(** [get]. *)
Definition get {T} (U : Unmarshal T) : getter T := λ p,
  if decide (length (sigs p) ≤ sig_idx p) then (Err EndOfMessage, p) else
  match sigs p !! sig_idx p with
  | None => (Panic, p)
  | Some t =>
      if decide (t = u_signature U) then
        let ctx := MkUCtx (byteorder (body p)) (buf (body p)) (buf_idx p)
                          (raw_fds (body p)) in
        match u_unmarshal U ctx with
        | Ok (n, res) =>
            (Ok res, MkParser (buf_idx p + n) (sig_idx p + 1) (sigs p) (body p))
        | Err e => (Err e, p)
        | Panic => (Panic, p)
        end
      else (Err WrongSignature, p)
  end.

(** [get_mult_helper]. *)
Definition get_mult_helper {T} (count : nat) (get_calls : getter T) : getter T := λ p,
  if decide (length (sigs p) < sig_idx p + count) then (Err EndOfMessage, p) else
  match get_calls p with
  | (Err err, p') => (Err err, MkParser (buf_idx p) (sig_idx p) (sigs p') (body p'))
  | r => r
  end.

(** [let ret = f()?; g(ret)] on getters. *)
Definition get_then {T U} (f : getter T) (g : T → getter U) : getter U := λ p,
  match f p with
  | (Ok x, p') => g x p'
  | (Err e, p') => (Err e, p')
  | (Panic, p') => (Panic, p')
  end.

Definition get_ret {T} (x : T) : getter T := λ p, (Ok x, p).

Definition get2 {T1 T2} (U1 : Unmarshal T1) (U2 : Unmarshal T2) : getter (T1 * T2) :=
  get_mult_helper 2 (get_then (get U1) (λ r1, get_then (get U2) (λ r2, get_ret (r1, r2)))).

Definition get3 {T1 T2 T3} (U1 : Unmarshal T1) (U2 : Unmarshal T2) (U3 : Unmarshal T3)
    : getter (T1 * T2 * T3) :=
  get_mult_helper 3 (get_then (get U1) (λ r1, get_then (get U2) (λ r2,
    get_then (get U3) (λ r3, get_ret (r1, r2, r3))))).

Definition get4 {T1 T2 T3 T4} (U1 : Unmarshal T1) (U2 : Unmarshal T2) (U3 : Unmarshal T3)
    (U4 : Unmarshal T4) : getter (T1 * T2 * T3 * T4) :=
  get_mult_helper 4 (get_then (get U1) (λ r1, get_then (get U2) (λ r2,
    get_then (get U3) (λ r3, get_then (get U4) (λ r4, get_ret (r1, r2, r3, r4)))))).

Definition get5 {T1 T2 T3 T4 T5} (U1 : Unmarshal T1) (U2 : Unmarshal T2)
    (U3 : Unmarshal T3) (U4 : Unmarshal T4) (U5 : Unmarshal T5)
    : getter (T1 * T2 * T3 * T4 * T5) :=
  get_mult_helper 5 (get_then (get U1) (λ r1, get_then (get U2) (λ r2,
    get_then (get U3) (λ r3, get_then (get U4) (λ r4,
    get_then (get U5) (λ r5, get_ret (r1, r2, r3, r4, r5))))))).

(** A getter of [n] parameters: on success it consumes exactly [n] types; the
    signatures and the body never change. *)
Definition reads {T} (n : nat) (g : getter T) : Prop := ∀ p,
  sigs (g p).2 = sigs p ∧ body (g p).2 = body p ∧
  (∀ x, sig_idx p ≤ length (sigs p) → (g p).1 = Ok x →
    sig_idx (g p).2 = sig_idx p + n ∧ sig_idx p + n ≤ length (sigs p)).

Lemma get_reads {T} (U : Unmarshal T) : reads 1 (get U).
Proof.
  intros p. unfold get. case_decide; [done|].
  repeat case_match; cbn; split_and!; try done. intros. lia.
Qed.

Lemma get_ret_reads {T} (x : T) : reads 0 (get_ret x).
Proof. intros p. split_and!; try done. cbn. intros. lia. Qed.

Lemma get_then_reads {T V} m n (f : getter T) (g : T → getter V) :
  reads m f → (∀ x, reads n (g x)) → reads (m + n) (get_then f g).
Proof.
  intros Hf Hg p. unfold get_then. specialize (Hf p).
  destruct (f p) as [[x| |] p'] eqn:Hp; cbn in *; destruct Hf as (H1 & H2 & H3).
  - destruct (Hg x p') as (G1 & G2 & G3). rewrite <- H1, <- H2. split_and!; try done.
    intros y Hle Hy. rewrite H1 in *. destruct (H3 x Hle eq_refl) as [Hi Hj].
    rewrite Hi in G3. destruct (G3 y Hj Hy). lia.
  - split_and!; done.
  - split_and!; done.
Qed.

(** the multi-parameter getters are atomic: an error, from whichever of the
    parameters, leaves the parser exactly where it was, and success consumes
    exactly the number of parameters asked for. *)
Theorem get_mult_helper_atomic {T} n (g : getter T) p :
  reads n g →
  (∀ e, (get_mult_helper n g p).1 = Err e → (get_mult_helper n g p).2 = p) ∧
  (∀ x, (get_mult_helper n g p).1 = Ok x →
    sig_idx (get_mult_helper n g p).2 = sig_idx p + n ∧
    sig_idx p + n ≤ length (sigs p)).
Proof.
  intros Hg. unfold get_mult_helper. case_decide; [by split|].
  destruct (Hg p) as (H1 & H2 & H3). destruct (g p) as [[x|e|] p']; cbn in *.
  - split; [done|]. intros y [= ->]. apply (H3 y); [lia|done].
  - split; [|done]. intros _ _. rewrite H1, H2. by destruct p.
  - done.
Qed.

WHAT THE TASK REQUIRES: Each line shown above needs to be transcribed exactly.

RESULT FOR THIS TASK:
(** [get]. *)
Definition get {T} (U : Unmarshal T) : getter T := λ p,
  if decide (length (sigs p) ≤ sig_idx p) then (Err EndOfMessage, p) else
  match sigs p !! sig_idx p with
  | None => (Panic, p)
  | Some t =>
      if decide (t = u_signature U) then
        let ctx := MkUCtx (byteorder (body p)) (buf (body p)) (buf_idx p)
                          (raw_fds (body p)) in
        match u_unmarshal U ctx with
        | Ok (n, res) =>
            (Ok res, MkParser (buf_idx p + n) (sig_idx p + 1) (sigs p) (body p))
        | Err e => (Err e, p)
        | Panic => (Panic, p)
        end
      else (Err WrongSignature, p)
  end.

(** [get_mult_helper]. *)
Definition get_mult_helper {T} (count : nat) (get_calls : getter T) : getter T := λ p,
  if decide (length (sigs p) < sig_idx p + count) then (Err EndOfMessage, p) else
  match get_calls p with
  | (Err err, p') => (Err err, MkParser (buf_idx p) (sig_idx p) (sigs p') (body p'))
  | r => r
  end.

(** [let ret = f()?; g(ret)] on getters. *)
Definition get_then {T U} (f : getter T) (g : T → getter U) : getter U := λ p,
  match f p with
  | (Ok x, p') => g x p'
  | (Err e, p') => (Err e, p')
  | (Panic, p') => (Panic, p')
  end.

Definition get_ret {T} (x : T) : getter T := λ p, (Ok x, p).

Definition get2 {T1 T2} (U1 : Unmarshal T1) (U2 : Unmarshal T2) : getter (T1 * T2) :=
  get_mult_helper 2 (get_then (get U1) (λ r1, get_then (get U2) (λ r2, get_ret (r1, r2)))).

Definition get3 {T1 T2 T3} (U1 : Unmarshal T1) (U2 : Unmarshal T2) (U3 : Unmarshal T3)
    : getter (T1 * T2 * T3) :=
  get_mult_helper 3 (get_then (get U1) (λ r1, get_then (get U2) (λ r2,
    get_then (get U3) (λ r3, get_ret (r1, r2, r3))))).

Definition get4 {T1 T2 T3 T4} (U1 : Unmarshal T1) (U2 : Unmarshal T2) (U3 : Unmarshal T3)
    (U4 : Unmarshal T4) : getter (T1 * T2 * T3 * T4) :=
  get_mult_helper 4 (get_then (get U1) (λ r1, get_then (get U2) (λ r2,
    get_then (get U3) (λ r3, get_then (get U4) (λ r4, get_ret (r1, r2, r3, r4)))))).

Definition get5 {T1 T2 T3 T4 T5} (U1 : Unmarshal T1) (U2 : Unmarshal T2)
    (U3 : Unmarshal T3) (U4 : Unmarshal T4) (U5 : Unmarshal T5)
    : getter (T1 * T2 * T3 * T4 * T5) :=
  get_mult_helper 5 (get_then (get U1) (λ r1, get_then (get U2) (λ r2,
    get_then (get U3) (λ r3, get_then (get U4) (λ r4,
    get_then (get U5) (λ r5, get_ret (r1, r2, r3, r4, r5))))))).

(** A getter of [n] parameters: on success it consumes exactly [n] types; the
    signatures and the body never change. *)
Definition reads {T} (n : nat) (g : getter T) : Prop := ∀ p,
  sigs (g p).2 = sigs p ∧ body (g p).2 = body p ∧
  (∀ x, sig_idx p ≤ length (sigs p) → (g p).1 = Ok x →
    sig_idx (g p).2 = sig_idx p + n ∧ sig_idx p + n ≤ length (sigs p)).

Lemma get_reads {T} (U : Unmarshal T) : reads 1 (get U).
Proof.
  intros p. unfold get. case_decide; [done|].
  repeat case_match; cbn; split_and!; try done. intros. lia.
Qed.

Lemma get_ret_reads {T} (x : T) : reads 0 (get_ret x).
Proof. intros p. split_and!; try done. cbn. intros. lia. Qed.

Lemma get_then_reads {T V} m n (f : getter T) (g : T → getter V) :
  reads m f → (∀ x, reads n (g x)) → reads (m + n) (get_then f g).
Proof.
  intros Hf Hg p. unfold get_then. specialize (Hf p).
  destruct (f p) as [[x| |] p'] eqn:Hp; cbn in *; destruct Hf as (H1 & H2 & H3).
  - destruct (Hg x p') as (G1 & G2 & G3). rewrite <- H1, <- H2. split_and!; try done.
    intros y Hle Hy. rewrite H1 in *. destruct (H3 x Hle eq_refl) as [Hi Hj].
    rewrite Hi in G3. destruct (G3 y Hj Hy). lia.
  - split_and!; done.
  - split_and!; done.
Qed.

(** the multi-parameter getters are atomic: an error, from whichever of the
    parameters, leaves the parser exactly where it was, and success consumes
    exactly the number of parameters asked for. *)
Theorem get_mult_helper_atomic {T} n (g : getter T) p :
  reads n g →
  (∀ e, (get_mult_helper n g p).1 = Err e → (get_mult_helper n g p).2 = p) ∧
  (∀ x, (get_mult_helper n g p).1 = Ok x →
    sig_idx (get_mult_helper n g p).2 = sig_idx p + n ∧
    sig_idx p + n ≤ length (sigs p)).
Proof.
  intros Hg. unfold get_mult_helper. case_decide; [by split|].
  destruct (Hg p) as (H1 & H2 & H3). destruct (g p) as [[x|e|] p']; cbn in *.
  - split; [done|]. intros y [= ->]. apply (H3 y); [lia|done].
  - split; [|done]. intros _ _. rewrite H1, H2. by destruct p.
  - done.
Qed.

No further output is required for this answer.